OpenGVLab / InternVL

[CVPR 2024 Oral] InternVL Family: A Pioneering Open-Source Alternative to GPT-4o. 接近GPT-4o表现的开源多模态对话模型
https://internvl.readthedocs.io/en/latest/
MIT License
5.75k stars 451 forks source link

Reason for chosen LLM from NousResearch #407

Closed royzhang12 closed 2 months ago

royzhang12 commented 2 months ago

Hi @czczup,

Thanks for providing such a wonderful job. I have noticed that you use two models from NousResearch as your LLM backbone. [Nous‑Hermes‑2‑Yi‑34B] and [Hermes‑2‑Theta‑Llama‑3‑70B]. Would you mind to share some insight of why choosing these two instead of other model such as Qwen2, which seems perferming bettter in some LLM benchmarks.

Best regards

czczup commented 2 months ago

Qwen2 is indeed very powerful. However, due to certain specific reasons, we are currently unable to open-source a super large multimodal model based on Qwen.

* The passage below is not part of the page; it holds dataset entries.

(** From a finished run to the run followed by a continuation. *)
Lemma wp_ok_bind {A B} (m : act S E A) (k : A → act S E B) s :
  wp m (λ a s1 es1, I s1 ∧ R s es1 s1 ∧ ok I R (k a)) s →
  wp (m ≫= k) (λ _ s' es, I s' ∧ R s es s') s.
Proof.
  intros Hm. apply wp_bind. eapply wp_mono; [exact Hm|].
  intros a s1 es1 (H1 & R1 & Hk).
  eapply wp_mono; [by apply Hk|]. intros b s2 es2 [H2 R2].
  split; [done|]. by eapply comp_trans.
Qed.

End ok_lemmas.

(** Two step relations hold together when each composes. *)
Lemma compositional_and {S E} (R1 R2 : S → list E → S → Prop) :
  Compositional R1 → Compositional R2 →
  Compositional (λ s es s', R1 s es s' ∧ R2 s es s').
Proof.
  intros [r1 t1] [r2 t2]. split; [auto|].
  intros s1 es1 s2 es2 s3 [] []. eauto.
Qed.

(** ** Lemmas: removing a list of keys *)

Section deletes.
Context `{Countable K} {V : Type}.
Implicit Types (m : gmap K V) (ks : list K).

Lemma lookup_deletes m ks k :
  foldr delete m ks !! k = if decide (k ∈ ks) then None else m !! k.
Proof.
  induction ks as [|k' ks IH]; simpl; [done|]. destruct (decide (k = k')) as [->|Hne].
  - rewrite lookup_delete_eq, decide_True by set_solver. done.
  - rewrite lookup_delete_ne, IH by done. by repeat case_decide; set_solver.
Qed.

Lemma size_deletes m ks :
  NoDup ks → (∀ k, k ∈ ks → is_Some (m !! k)) → size (foldr delete m ks) + length ks = size m.
Proof.
  induction 1 as [|k ks Hk _ IH]; intros Hin; simpl; [lia|].
  assert (is_Some (m !! k)) as Hs by (apply Hin; left).
  rewrite map_size_delete_Some by (rewrite lookup_deletes, decide_False; done).
  rewrite <- (IH (λ k' Hk', Hin k' (list_elem_of_further _ _ _ Hk'))) in *.
  assert (size (foldr delete m ks) ≠ 0); [|lia].
  apply map_size_ne_0_lookup_2 with k. by rewrite lookup_deletes, decide_False.
Qed.

Lemma foldl_deletes m ks : foldl (λ m' k, delete k m') m ks = foldr delete m ks.
Proof.
  revert m. induction ks as [|k ks IH]; intros m; simpl; [done|]. rewrite IH.
  apply map_eq. intros k'. destruct (decide (k' = k)) as [->|Hne].
  - rewrite lookup_deletes, !lookup_delete_eq. by case_decide.
  - by rewrite lookup_delete_ne, !lookup_deletes, lookup_delete_ne by done.
Qed.

End deletes.

(** ** Lemmas: the lexicographic order *)

Section lex_lemmas.
Context {A : Type} `{EqDecision A} (key : A → N) `{!Inj (=) (=) key}.

#[export] Instance lex_le_total : Total (lex_le key).
Proof.
  intros a. induction a as [|x a IH]; intros [|y b]; simpl; [by left|by left|by right|].
  destruct (N.lt_trichotomy (key x) (key y)) as [?|[->%(inj key)|?]]; [auto| |auto].
  destruct (IH b); auto.
Qed.

#[export] Instance lex_le_trans : Transitive (lex_le key).
Proof.
  intros a. induction a as [|x a IH]; intros [|y b] [|z c]; simpl; try done.
  intros [Hxy|[-> Hab]] [Hyz|[-> Hbc]]; [left; lia|auto|auto|].
  right. eauto.
Qed.

#[export] Instance lex_le_antisymm : AntiSymm (=) (lex_le key).
Proof.
  intros a. induction a as [|x a IH]; intros [|y b]; simpl; try done.
  intros [Hxy|[-> Hab]] [Hyx|[Heq Hba]]; [lia|subst; lia|lia|]. f_equal. by apply IH.
Qed.

End lex_lemmas.

#[export] Instance byte_to_N_inj : Inj (=) (=) Byte.to_N.
Proof.
  intros x y Heq%Byte.to_of_N_iff. rewrite Byte.of_to_N in Heq. by injection Heq.
Qed.

#[export] Instance bytes_le_total : Total bytes_le := lex_le_total Byte.to_N.
#[export] Instance bytes_le_trans : Transitive bytes_le := lex_le_trans Byte.to_N.
#[export] Instance bytes_le_antisymm : AntiSymm (=) bytes_le := lex_le_antisymm Byte.to_N.

(** ** Lemmas: filtered lists *)

Section counting.
Context {A : Type}.

Lemma count_split (P Q R : A → Prop) `{!∀ x, Decision (P x), !∀ x, Decision (Q x),
    !∀ x, Decision (R x)} (l : list A) :
  (∀ x, x ∈ l → P x → Q x ∨ R x) →
  length (filter P l) ≤ length (filter Q l) + length (filter R l).
Proof.
  induction l as [|x l IH]; intros Hx; [done|]. rewrite !filter_cons.
  assert (length (filter P l) ≤ length (filter Q l) + length (filter R l)).
  { apply IH. intros y ?. apply Hx. set_solver. }
  destruct (decide (P x)) as [HP|], (decide (Q x)), (decide (R x)); simpl; try lia.
  destruct (Hx x); [set_solver|done..].
Qed.

Lemma count_mono (P Q : A → Prop) `{!∀ x, Decision (P x), !∀ x, Decision (Q x)} (l : list A) :
  (∀ x, x ∈ l → P x → Q x) → length (filter P l) ≤ length (filter Q l).
Proof.
  intros Hx. assert (Hf : length (filter (λ _ : A, False) l) = 0).
  { clear. induction l; [done|]. by rewrite filter_cons_False by tauto. }
  pose proof (count_split P Q (λ _, False) l). rewrite Hf in *. naive_solver lia.
Qed.

Lemma length_filter_fmap {B} (f : A → B) (P : B → Prop) `{!∀ x, Decision (P x)} (l : list A) :
  length (filter P (f <$> l)) = length (filter (λ x, P (f x)) l).
Proof.
  induction l as [|x l IH]; [done|]. rewrite fmap_cons, !filter_cons.
  case_decide; simpl; by rewrite IH.
Qed.

Lemma filter_ext_elem (P Q : A → Prop) `{!∀ x, Decision (P x), !∀ x, Decision (Q x)}
    (l : list A) :
  (∀ x, x ∈ l → P x ↔ Q x) → filter P l = filter Q l.
Proof.
  induction l as [|x l IH]; intros Hx; [done|]. rewrite !filter_cons, IH by set_solver.
  assert (P x ↔ Q x) by (apply Hx; set_solver).
  destruct (decide (P x)), (decide (Q x)); tauto.
Qed.

Lemma filter_all (P : A → Prop) `{!∀ x, Decision (P x)} (l : list A) :
  (∀ x, x ∈ l → P x) → filter P l = l.
Proof.
  induction l as [|x l IH]; intros Hx; [done|].
  rewrite filter_cons_True by (apply Hx; set_solver). rewrite IH by set_solver. done.
Qed.

Lemma StronglySorted_filter (R : relation A) (P : A → Prop) `{!∀ x, Decision (P x)}
    (l : list A) :
  StronglySorted R l → StronglySorted R (filter P l).
Proof.
  induction 1 as [|x l Hl IH Hx]; [constructor|]. rewrite filter_cons.
  case_decide; [|done]. constructor; [done|]. rewrite Forall_forall in Hx |- *.
  intros y [_ ?]%list_elem_of_filter. auto.
Qed.

End counting.

(** ** Lists without repetitions *)

Section first_occurrences.
Context {A : Type} `{EqDecision A}.
Implicit Types (l : list A) (x : A).

(** The first occurrence of every element, in order. *)
Fixpoint first_occurrences l : list A :=
  match l with
  | [] => []
  | x :: l' => x :: filter (λ y, y ≠ x) (first_occurrences l')
  end.

Lemma NoDup_first_occurrences l : NoDup (first_occurrences l).
Proof.
  induction l as [|x l IH]; simpl; constructor.
  - rewrite list_elem_of_filter. naive_solver.
  - by apply NoDup_filter.
Qed.

Lemma elem_of_first_occurrences l x : x ∈ first_occurrences l ↔ x ∈ l.
Proof.
  induction l as [|y l IH]; simpl; [done|].
  rewrite !elem_of_cons, list_elem_of_filter, IH. destruct (decide (x = y)); naive_solver.
Qed.

(** What a list adds to the elements collected so far, when its head is one of them or
    not. *)
Lemma first_occurrences_old (acc : list A) x l :
  x ∈ acc →
  filter (λ y, y ∉ acc) (first_occurrences (x :: l)) =
  filter (λ y, y ∉ acc) (first_occurrences l).
Proof.
  intros Hx. simpl. rewrite filter_cons_False by tauto. rewrite list_filter_filter.
  apply list_filter_iff. naive_solver.
Qed.

Lemma first_occurrences_new (acc : list A) x l :
  x ∉ acc →
  filter (λ y, y ∉ acc) (first_occurrences (x :: l)) =
  x :: filter (λ y, y ∉ acc ++ [x]) (first_occurrences l).
Proof.
  intros Hx. simpl. rewrite filter_cons_True by done. f_equal. rewrite list_filter_filter.
  apply list_filter_iff. set_solver.
Qed.

End first_occurrences.

(** ** Lemmas: ordered iteration *)

Section btree_lemmas.
Context {K : Type} `{PeerIdentity K}.
Implicit Types (s : gset K).

Lemma btree_set_iter_perm s : btree_set_iter s ≡ₚ elements s.
Proof. apply merge_sort_Permutation. Qed.

Lemma elem_of_btree_set_iter s x : x ∈ btree_set_iter s ↔ x ∈ s.
Proof. rewrite btree_set_iter_perm. apply elem_of_elements. Qed.

Lemma NoDup_btree_set_iter s : NoDup (btree_set_iter s).
Proof. rewrite btree_set_iter_perm. apply NoDup_elements. Qed.

Lemma btree_set_iter_sorted s : StronglySorted pi_le (btree_set_iter s).
Proof. apply StronglySorted_merge_sort; apply _. Qed.

Lemma length_btree_set_iter s : length (btree_set_iter s) = size s.
Proof. by rewrite btree_set_iter_perm. Qed.

Lemma elem_of_btree_map_keys {V} (m : gmap K V) k :
  k ∈ btree_map_keys m ↔ is_Some (m !! k).
Proof. unfold btree_map_keys. rewrite elem_of_btree_set_iter. apply elem_of_dom. Qed.

Lemma elem_of_btree_map_iter {V} (m : gmap K V) k v :
  (k, v) ∈ btree_map_iter m ↔ m !! k = Some v.
Proof.
  unfold btree_map_iter. rewrite list_elem_of_omap. split.
  - intros (k' & _ & Hf). by apply fmap_Some in Hf as (v' & Hl & [= -> ->]).
  - intros Hl. exists k. rewrite elem_of_btree_map_keys, Hl. split; [by eexists|done].
Qed.

Lemma NoDup_fst_btree_map_iter {V} (m : gmap K V) : NoDup (btree_map_iter m).*1.
Proof.
  unfold btree_map_iter.
  enough (∀ l : list K, NoDup l →
    NoDup (omap (λ k, (λ v, (k, v)) <$> m !! k) l).*1 ∧
    ∀ x, x ∈ (omap (λ k, (λ v, (k, v)) <$> m !! k) l).*1 → x ∈ l) as Hl
    by (apply Hl, NoDup_btree_set_iter).
  induction 1 as [|k l Hk Hnd [IH1 IH2]]; simpl; [split; [constructor|done]|].
  destruct (m !! k); simpl; split; try done.
  - constructor; auto.
  - intros x [->|Hx]%elem_of_cons; [left|right; auto].
  - intros x Hx. right. auto.
Qed.

Lemma btree_map_iter_singleton {V} (k : K) (v : V) :
  btree_map_iter ({[k := v]} : gmap K V) = [(k, v)].
Proof.
  unfold btree_map_iter, btree_map_keys, btree_set_iter.
  rewrite dom_singleton_L, elements_singleton. cbn. by rewrite lookup_singleton_eq.
Qed.

End btree_lemmas.

(** ** Lemmas: chunks *)

Lemma concat_chunks {A} n (l : list A) : (0 < n)%N → concat (chunks n l) = l.
Proof.
  intros Hn. unfold chunks. assert (length l ≤ length l) as Hf by done.
  revert Hf. generalize (length l) at 2 3 as fuel. intros fuel. revert l.
  induction fuel as [|fuel IH]; intros l Hf; [by destruct l; simpl in *; [|lia]|].
  destruct l as [|x l]; [done|]. cbn [chunks_fuel concat].
  set (k := N.to_nat _). rewrite IH; [apply take_drop|].
  rewrite length_drop. simpl in *. lia.
Qed.

Lemma chunks_bounded {A} n (l c : list A) :
  (0 < n)%N → c ∈ chunks n l → c ≠ [] ∧ (N.of_nat (length c) ≤ n)%N.
Proof.
  intros Hn. unfold chunks. generalize (length l) as fuel. intros fuel. revert l.
  induction fuel as [|fuel IH]; intros l Hc; [set_solver|].
  destruct l as [|x l]; [set_solver|]. cbn [chunks_fuel] in Hc.
  apply elem_of_cons in Hc as [->|Hc]; [|eauto].
  rewrite length_take. split; [|simpl; lia].
  destruct (N.to_nat _) as [|k] eqn:Hk; [simpl in Hk; lia|]. done.
Qed.

(** ** Lemmas: fallible functions *)

Section res_lemmas.
Context {E : Type}.

Lemma bind_Ok {A B} (m : res E A) (k : A → res E B) b :
  (x ← m; k x) = Ok b ↔ ∃ a, m = Ok a ∧ k a = Ok b.
Proof. destruct m; naive_solver. Qed.

Lemma ensure_Ok b (e : E) u : ensure b e = Ok u ↔ b = true.
Proof. destruct b, u; naive_solver. Qed.

Lemma ok_or_Ok {A} (e : E) (o : option A) a : ok_or e o = Ok a ↔ o = Some a.
Proof. destruct o; naive_solver. Qed.

Lemma is_ok_true {A} (r : res E A) : is_ok r = true ↔ ∃ a, r = Ok a.
Proof. destruct r; naive_solver. Qed.

Lemma is_ok_unit (r : res E unit) : is_ok r = true ↔ r = Ok tt.
Proof. destruct r as [[]| |]; naive_solver. Qed.

Lemma settled_ret {A} (a : A) : settled (mret a : res E A).
Proof. exact I. Qed.

Lemma settled_Ok {A} (a : A) : settled (Ok a : res E A).
Proof. exact I. Qed.

Lemma settled_bind {A B} (m : res E A) (k : A → res E B) :
  settled m → (∀ a, settled (k a)) → settled (x ← m; k x).
Proof. destruct m; simpl; auto. Qed.

Lemma settled_ensure b (e : E) : settled (ensure b e).
Proof. by destruct b. Qed.

Lemma settled_ok_or {A} (e : E) (o : option A) : settled (ok_or e o).
Proof. by destruct o. Qed.

Lemma settled_cases {A} (r : res E A) :
  settled r → (∃ a, r = Ok a) ∨ (∃ e, r = Err e).
Proof. destruct r; simpl; eauto; done. Qed.

End res_lemmas.

#[export] Hint Resolve settled_ret settled_Ok settled_bind settled_ensure settled_ok_or : boru.

#[export] Hint Resolve ok_ret ok_get ok_push : boru.
#[export] Hint Resolve NoDup_btree_set_iter btree_set_iter_sorted : boru.

(** ** Tactics *)

(** Run one step of a handler under [wp]. *)
Ltac wp_step :=
  match goal with
  | |- wp (_ ≫= _) _ _ => apply wp_bind
  | |- wp (mret _) _ _ => apply wp_ret
  | |- wp get _ _ => apply wp_get
  | |- wp (put _) _ _ => apply wp_put
  | |- wp (modify _) _ _ => apply wp_modify
  | |- wp (push _) _ _ => apply wp_push
  end; cbn beta.

Ltac wp_steps := repeat wp_step.

(** Prove a decidable proposition by evaluating its decision procedure. *)
Ltac decide_compute := refine (bool_decide_unpack _ _); vm_compute; exact I.

(** Take a successful run of a fallible function apart. *)
Ltac res_inv :=
  repeat match goal with
  | H : mbind _ _ = Ok _ |- _ => apply bind_Ok in H as (? & ? & ?)
  | H : ensure _ _ = Ok _ |- _ => apply ensure_Ok in H
  | H : ok_or _ _ = Ok _ |- _ => apply ok_or_Ok in H
  | H : mret _ = Ok _ |- _ => injection H as <-
  | H : Ok _ = Ok _ |- _ => injection H as <-
  | H : Err _ = Ok _ |- _ => discriminate H
  | H : Panicked = Ok _ |- _ => discriminate H
  end.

Therefore, we opted for NousResearch's Hermes-2-Theta-Llama-3-70B instead (mainly because it is a Llama-3 model). Based on my experiments, this model outperforms the official Llama3-70B. From the benchmarks, Hermes-2-Theta-Llama-3-70B primarily falls short compared to Qwen2 in scenarios involving the Chinese language.

royzhang12 commented 2 months ago

@czczup Thanks for the swift reply and sharing, would you mind to also share some experience about which LLMs benchmark and metrics you cares most when choose LLM backbones?

VietDunghacker commented 2 months ago

@czczup Do you guys have any plan adopting new SOTA LLM backbone such as Gemma or recently Llama 3.1 for InternVL?

czczup commented 2 months ago

@czczup Thanks for the swift reply and sharing, would you mind to also share some experience about which LLMs benchmark and metrics you cares most when choose LLM backbones?

MMLU and lmsys chatbot arena are the benchmarks I care about

czczup commented 2 months ago

@czczup Do you guys have any plan adopting new SOTA LLM backbone such as Gemma or recently Llama 3.1 for InternVL?

I am considering using Llama 3.1, but without further improvements in the training data (i.e., using the same data as the currently released models), the enhancement in user experience or dialogue might be quite limited. This is my main concern.